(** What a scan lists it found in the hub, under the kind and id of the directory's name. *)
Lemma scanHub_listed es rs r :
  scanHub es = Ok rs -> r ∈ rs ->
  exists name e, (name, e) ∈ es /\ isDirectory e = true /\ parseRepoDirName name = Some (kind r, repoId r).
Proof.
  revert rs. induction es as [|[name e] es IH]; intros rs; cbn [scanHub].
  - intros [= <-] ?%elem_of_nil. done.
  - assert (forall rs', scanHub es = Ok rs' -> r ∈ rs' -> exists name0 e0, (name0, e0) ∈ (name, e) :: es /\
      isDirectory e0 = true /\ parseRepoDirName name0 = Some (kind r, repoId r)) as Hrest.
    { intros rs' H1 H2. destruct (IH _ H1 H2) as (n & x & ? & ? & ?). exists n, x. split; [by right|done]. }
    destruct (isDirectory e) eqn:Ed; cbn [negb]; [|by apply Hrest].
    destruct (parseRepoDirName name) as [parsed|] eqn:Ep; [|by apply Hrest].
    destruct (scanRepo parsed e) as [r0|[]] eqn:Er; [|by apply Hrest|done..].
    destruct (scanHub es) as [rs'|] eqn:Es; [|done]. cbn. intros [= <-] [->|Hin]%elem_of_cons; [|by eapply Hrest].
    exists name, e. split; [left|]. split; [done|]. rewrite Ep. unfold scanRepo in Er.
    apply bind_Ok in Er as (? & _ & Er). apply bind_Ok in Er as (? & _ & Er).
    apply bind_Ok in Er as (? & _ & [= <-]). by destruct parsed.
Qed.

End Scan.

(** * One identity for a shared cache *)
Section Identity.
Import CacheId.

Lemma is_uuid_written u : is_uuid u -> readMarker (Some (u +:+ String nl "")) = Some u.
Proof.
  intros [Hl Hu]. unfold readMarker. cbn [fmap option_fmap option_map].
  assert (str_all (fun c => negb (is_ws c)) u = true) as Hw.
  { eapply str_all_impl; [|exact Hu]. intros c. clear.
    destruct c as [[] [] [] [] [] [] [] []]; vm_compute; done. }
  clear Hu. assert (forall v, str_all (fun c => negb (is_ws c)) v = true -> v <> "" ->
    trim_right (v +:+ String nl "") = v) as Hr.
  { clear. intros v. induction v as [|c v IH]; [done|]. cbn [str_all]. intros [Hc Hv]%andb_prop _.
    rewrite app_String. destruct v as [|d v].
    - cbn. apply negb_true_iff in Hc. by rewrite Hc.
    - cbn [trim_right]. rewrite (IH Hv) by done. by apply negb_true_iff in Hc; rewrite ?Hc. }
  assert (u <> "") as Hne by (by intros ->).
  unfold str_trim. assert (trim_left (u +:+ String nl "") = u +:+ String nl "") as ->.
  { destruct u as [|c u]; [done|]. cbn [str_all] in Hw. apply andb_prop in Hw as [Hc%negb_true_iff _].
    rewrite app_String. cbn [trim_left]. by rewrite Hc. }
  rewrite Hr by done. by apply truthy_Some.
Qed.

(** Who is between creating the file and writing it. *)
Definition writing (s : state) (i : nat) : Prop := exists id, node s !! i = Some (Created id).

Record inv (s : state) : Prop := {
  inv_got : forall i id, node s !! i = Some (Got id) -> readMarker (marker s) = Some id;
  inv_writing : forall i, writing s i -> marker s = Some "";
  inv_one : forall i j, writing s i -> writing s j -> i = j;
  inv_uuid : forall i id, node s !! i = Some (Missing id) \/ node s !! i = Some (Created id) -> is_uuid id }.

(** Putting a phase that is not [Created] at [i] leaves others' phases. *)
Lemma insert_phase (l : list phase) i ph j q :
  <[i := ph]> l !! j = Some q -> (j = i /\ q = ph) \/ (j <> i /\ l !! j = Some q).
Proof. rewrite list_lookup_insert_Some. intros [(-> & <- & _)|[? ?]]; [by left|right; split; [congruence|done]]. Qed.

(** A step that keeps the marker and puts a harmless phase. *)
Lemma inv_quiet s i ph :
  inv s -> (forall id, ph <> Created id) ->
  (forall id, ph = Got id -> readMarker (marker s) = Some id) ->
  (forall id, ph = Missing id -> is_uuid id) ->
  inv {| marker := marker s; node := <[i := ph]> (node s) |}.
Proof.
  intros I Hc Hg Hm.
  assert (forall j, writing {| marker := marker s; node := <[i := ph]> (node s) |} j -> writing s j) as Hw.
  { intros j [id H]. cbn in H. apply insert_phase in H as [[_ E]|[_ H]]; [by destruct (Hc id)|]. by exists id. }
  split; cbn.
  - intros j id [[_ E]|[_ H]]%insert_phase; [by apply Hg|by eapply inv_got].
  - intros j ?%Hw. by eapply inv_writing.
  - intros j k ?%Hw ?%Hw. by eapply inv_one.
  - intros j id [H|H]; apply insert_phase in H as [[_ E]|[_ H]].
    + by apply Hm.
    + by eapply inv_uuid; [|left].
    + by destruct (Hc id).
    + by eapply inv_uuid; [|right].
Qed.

· · · · · · ·

## Assigned task
Copy from the line with "split; cbn." to the final line of the records, inclusive, and add nothing else.

## Output for this exercise
  split; cbn.
  - intros j id [[_ E]|[_ H]]%insert_phase; [by apply Hg|by eapply inv_got].
  - intros j ?%Hw. by eapply inv_writing.
  - intros j k ?%Hw ?%Hw. by eapply inv_one.
  - intros j id [H|H]; apply insert_phase in H as [[_ E]|[_ H]].
    + by apply Hm.
    + by eapply inv_uuid; [|left].
    + by destruct (Hc id).
    + by eapply inv_uuid; [|right].
Qed.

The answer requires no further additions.